(Saved data entries)
────────────────────

Section WithPlatform.

Variable createObjectURL : Blob -> jsstring.
Variable newURL : jsstring -> option URL.

(** What one event does to the queue and the timers, after the timers
    due by then have run. *)
Lemma handle_queue (now : N) (e : event) (w w' : World) :
  handle createObjectURL newURL now e w = Some w' ->
  sameToasts (elapse now w) w'
  \/ oneToast now (elapse now w) w'
  \/ (exists toastId,
        e = Dismiss toastId
        /\ toasts (app w') = keepOthers toastId (toasts (app (elapse now w)))
        /\ timers w' = timers (elapse now w)).
Proof.
  unfold handle. set (w0 := elapse now w). clearbody w0.
  destruct e as [urlData|fetched|toastId| |k body]; intros H.
  - injection H as <-. left. now split.
  - destruct (pending w0) as [|n]; [discriminate|]. injection H as <-.
    right. left.
    destruct (interpret_effect createObjectURL now fetched
                (mkWorld (app w0) (timers w0) n (downloads w0)))
      as [[m [ty [Ht Hm]]] _].
    exists m, ty. split; [exact Ht | exact Hm].
  - injection H as <-. right. right. exists toastId. now repeat split.
  - injection H as <-. unfold handleDownloadImage.
    destruct (webhookImage (app w0)) as [src|]; [|left; now split].
    destruct (truthy src); [|left; now split]. cbn [negb].
    destruct (isLocalReference src); cbn [fst].
    + right. left. apply addToast_oneToast.
    + left. now split.
  - destruct (nth_error (downloads w0) k) as [src|]; [|discriminate].
    injection H as <-. right. left.
    destruct body as [b|]; cbn [downloadSettle fst];
      eexists; eexists; split; reflexivity.
Qed.

Lemma handle_wellTimed (now : N) (e : event) (w w' : World) :
  handle createObjectURL newURL now e w = Some w' ->
  wellTimed w -> wellTimed w'.
Proof.
  intros H Hw. apply (wellTimed_elapse now) in Hw.
  destruct (handle_queue now e w w' H)
    as [[_ Hm] | [Hone | [j [_ [_ Hm]]]]].
  - now apply (wellTimed_same _ _ Hm).
  - now apply (wellTimed_oneToast now _ _ Hone).
  - now apply (wellTimed_same _ _ Hm).
Qed.

Lemma handle_present (T now : N) (e : event) (toast : ToastMessage)
    (w w' : World) :
  handle createObjectURL newURL now e w = Some w' ->
  undisturbed T (now, e) -> id toast = toString T ->
  wellTimed w -> In toast (toasts (app w)) -> In toast (toasts (app w')).
Proof.
  intros H [Hnow Hne] Hid Hw Hin. cbn [fst snd] in Hnow, Hne.
  apply (present_elapse T now toast w Hw Hnow Hid) in Hin.
  destruct (handle_queue now e w w' H)
    as [[Ht _] | [[m [ty [Ht _]]] | [j [He [Ht _]]]]]; rewrite Ht.
  - exact Hin.
  - apply in_or_app. now left.
  - apply keepOthers_In. split; [exact Hin|].
    intros E. apply Hne. rewrite He. f_equal. congruence.
Qed.

(** X14: a toast is not taken away early.  In a world whose timers were
    all set by addToast, a toast added at time [T] (milliseconds) is
    still in the queue at every time before [T + 3000], whatever happens
    in between, as long as it is not dismissed. *)
Theorem toast_stays_until_timeout (T t : N) (message : jsstring)
    (type : ToastType) (trace : list (N * event)) (w w' : World) :
  wellTimed w ->
  Forall (undisturbed T) trace ->
  run createObjectURL newURL trace (addToast T message type w) = Some w' ->
  t < T + 3000 ->
  In (toastAt T message type) (toasts (app (elapse t w'))).
Proof.
  intros Hw Htrace Hrun Ht.
  assert (H : wellTimed w'
              /\ In (toastAt T message type) (toasts (app w'))).
  { assert (H0 : wellTimed (addToast T message type w)
                 /\ In (toastAt T message type)
                      (toasts (app (addToast T message type w)))).
    { split.
      - apply (wellTimed_oneToast T w); [apply addToast_oneToast | exact Hw].
      - cbn. apply in_or_app. right. now left. }
    revert Hrun H0. generalize (addToast T message type w).
    induction Htrace as [|[now e] rest Hstep Hrest IH]; intros w0; simpl.
    - intros E. now injection E as <-.
    - destruct (handle createObjectURL newURL now e w0) as [w1|] eqn:E;
        [|discriminate].
      intros Hrun [Hw0 Hin]. apply (IH w1 Hrun). split.
      + now apply (handle_wellTimed now e w0).
      + now apply (handle_present T now e _ w0 w1). }
  destruct H as [Hw' Hin].
  now apply (present_elapse T t).
Qed.

(** Every world reached from the initial one has only timers set by
    addToast. *)
Lemma run_wellTimed (trace : list (N * event)) (w w' : World) :
  run createObjectURL newURL trace w = Some w' -> wellTimed w -> wellTimed w'.
Proof.
  revert w. induction trace as [|[now e] rest IH]; intros w; simpl.
  - intros E. now injection E as <-.
  - destruct (handle createObjectURL newURL now e w) as [w1|] eqn:E;
      [|discriminate].
    intros Hrun Hw. apply (IH w1 Hrun). now apply (handle_wellTimed now e w).
Qed.

Lemma busy_same (w w' : World) : sameResult w w' -> busy w -> busy w'.
Proof.
  intros [_ [_ [Hl Hp]]]. unfold busy. now rewrite Hl, Hp.
Qed.

Lemma handle_busy (now : N) (e : event) (w w' : World) :
  match e with Submit _ => pending w = 0%nat | _ => True end ->
  handle createObjectURL newURL now e w = Some w' ->
  busy w -> busy w'.
Proof.
  intros Hseq H Hb.
  destruct (elapse_spec now w) as [_ [_ Hsame]].
  destruct e as [urlData|fetched|toastId| |k body].
  - destruct (submit_clears _ _ _ _ _ _ H) as [_ [_ [Hl Hp]]].
    unfold busy. rewrite Hl, Hp, Hseq. split; [lia | tauto].
  - apply (busy_same _ _ Hsame) in Hb.
    unfold handle in H. set (w0 := elapse now w) in *. clearbody w0.
    destruct (pending w0) as [|n] eqn:E; [discriminate|].
    injection H as <-. destruct Hb as [Hle _]. rewrite E in Hle.
    assert (n = 0)%nat by lia. subst n.
    destruct (interpret_effect createObjectURL now fetched
                (mkWorld (app w0) (timers w0) 0%nat (downloads w0)))
      as [_ [Hp _]].
    cbn zeta in Hp. cbn [pending] in Hp.
    unfold busy, postWebhookSettle.
    cbn [withApp app pending setWebhookLoading webhookLoading].
    rewrite Hp. split; [lia|]. split; [discriminate | lia].
  - apply (busy_same _ _ Hsame) in Hb.
    injection H as <-. revert Hb. apply busy_same. now repeat split.
  - apply (busy_same _ _ Hsame) in Hb.
    injection H as <-. revert Hb. apply busy_same.
    unfold handleDownloadImage.
    destruct (webhookImage (app (elapse now w))) as [src|];
      [|now repeat split].
    destruct (truthy src); [|now repeat split]. cbn [negb].
    destruct (isLocalReference src); now repeat split.
  - apply (busy_same _ _ Hsame) in Hb.
    unfold handle in H. set (w0 := elapse now w) in *. clearbody w0.
    destruct (nth_error (downloads w0) k) as [src|]; [|discriminate].
    injection H as <-. revert Hb. apply busy_same.
    destruct body; now repeat split.
Qed.

(** X16: in a run from the initial state in which no submission is made
    while an earlier one awaits its response, the loading flag is set
    exactly while a response is awaited, so once something was submitted
    the panel shows the spinner exactly then. *)
Theorem spinner_while_waiting (trace : list (N * event)) (w : World) :
  sequential createObjectURL newURL trace initial = true ->
  run createObjectURL newURL trace initial = Some w ->
  (webhookLoading (app w) = true <-> pending w = 1%nat)
  /\ (selectedUrl (app w) <> None ->
      (render (app w) = Spinner <-> pending w = 1%nat)).
Proof.
  intros Hseq Hrun.
  assert (Hb : busy w).
  { assert (H0 : busy initial) by (split; cbn; [lia | split; discriminate]).
    revert Hseq Hrun H0. generalize initial.
    induction trace as [|[now e] rest IH]; intros w0; simpl.
    - intros _ E. now injection E as <-.
    - destruct (handle createObjectURL newURL now e w0) as [w1|] eqn:E;
        [|discriminate].
      intros Hs Hrun Hb0. apply andb_true_iff in Hs as [Hs Hrest].
      apply (IH w1 Hrest Hrun). apply (handle_busy now e w0 w1); auto.
      destruct e; auto. now apply Nat.eqb_eq. }
  destruct Hb as [_ Hb]. split; [exact Hb|].
  intros Hsel. rewrite <- Hb. unfold render.
  destruct (selectedUrl (app w)); [|congruence].
  destruct (webhookLoading (app w)); [tauto|].
  split; [|discriminate].
  destruct (webhookImage (app w)) as [src|]; [destruct (truthy src)|];
    discriminate.
Qed.

End WithPlatform.

(** X15: toasts made in the same millisecond share an id.  After two
    toasts were added and the id of the first was dismissed, the first
    is gone, and the second is still there exactly when it was added in
    another millisecond. *)
Theorem dismiss_takes_same_millisecond (T1 T2 : N) (m1 m2 : jsstring)
    (ty1 ty2 : ToastType) (w : World) :
  let w' :=
    removeToast (toString T1) (addToast T2 m2 ty2 (addToast T1 m1 ty1 w)) in
  ~ In (toastAt T1 m1 ty1) (toasts (app w'))
  /\ (In (toastAt T2 m2 ty2) (toasts (app w')) <-> T1 <> T2).
Proof.
  cbn zeta. cbn [removeToast withApp app setToasts toasts addToast].
  split.
  - intros H. apply keepOthers_In in H as [_ H]. now apply H.
  - rewrite keepOthers_In. cbn [toastAt id]. split.
    + intros [_ H] E. apply H. now rewrite E.
    + intros Hne. split.
      * apply in_or_app. right. now left.
      * intros E. apply toString_inj in E. congruence.
Qed.

Lemma toast_stays_until_timeout_witness :
  In (toastAt 1000 (lit "Download started") success)
    (toasts (app (elapse 3999
       (match run noBlobUrl WHATWG.newURL answeredTrace
                (addToast 1000 (lit "Download started") success initial)
        with Some w => w | None => initial end)))).
Proof.
  refine (toast_stays_until_timeout noBlobUrl WHATWG.newURL 1000 3999
            (lit "Download started") success answeredTrace initial
            (match run noBlobUrl WHATWG.newURL answeredTrace
                     (addToast 1000 (lit "Download started") success initial)
             with Some w => w | None => initial end)
            _ _ eq_refl eq_refl).
  - intros t [].
  - repeat constructor; discriminate.
Defined.

Lemma spinner_while_waiting_witness :
  webhookLoading (app (after [(0, Submit exampleUrl)])) = true
  <-> pending (after [(0, Submit exampleUrl)]) = 1%nat.
Proof.
  exact (proj1 (spinner_while_waiting noBlobUrl WHATWG.newURL
                  [(0, Submit exampleUrl)] (after [(0, Submit exampleUrl)])
                  eq_refl eq_refl)).
Defined.

End QueueFacts.

(** ** App: more on the name of a download *)

Module FilenameFacts.

Import App.

Lemma includes_inside (front p back : jsstring) :
  includes (front ++ p ++ back) p = true.
Proof.
  induction front as [|c front IH].
  - pose proof (startsWith_app p back) as H.
    cbn [app]. destruct (p ++ back); simpl; now rewrite H.
  - simpl. rewrite IH. apply orb_true_r.
Qed.

Lemma includes_nonempty (s p : jsstring) :
  p <> [] -> includes s p = true -> s <> [].
Proof.
  intros Hp H ->. destruct p; [congruence | discriminate].
Qed.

────────────────────

▶ [Exercise requirements] Go through the entries and filter for lines holding the word "Variable"; copy each match.

▶ [Result for this exercise]
Variable createObjectURL : Blob -> jsstring.
Variable newURL : jsstring -> option URL.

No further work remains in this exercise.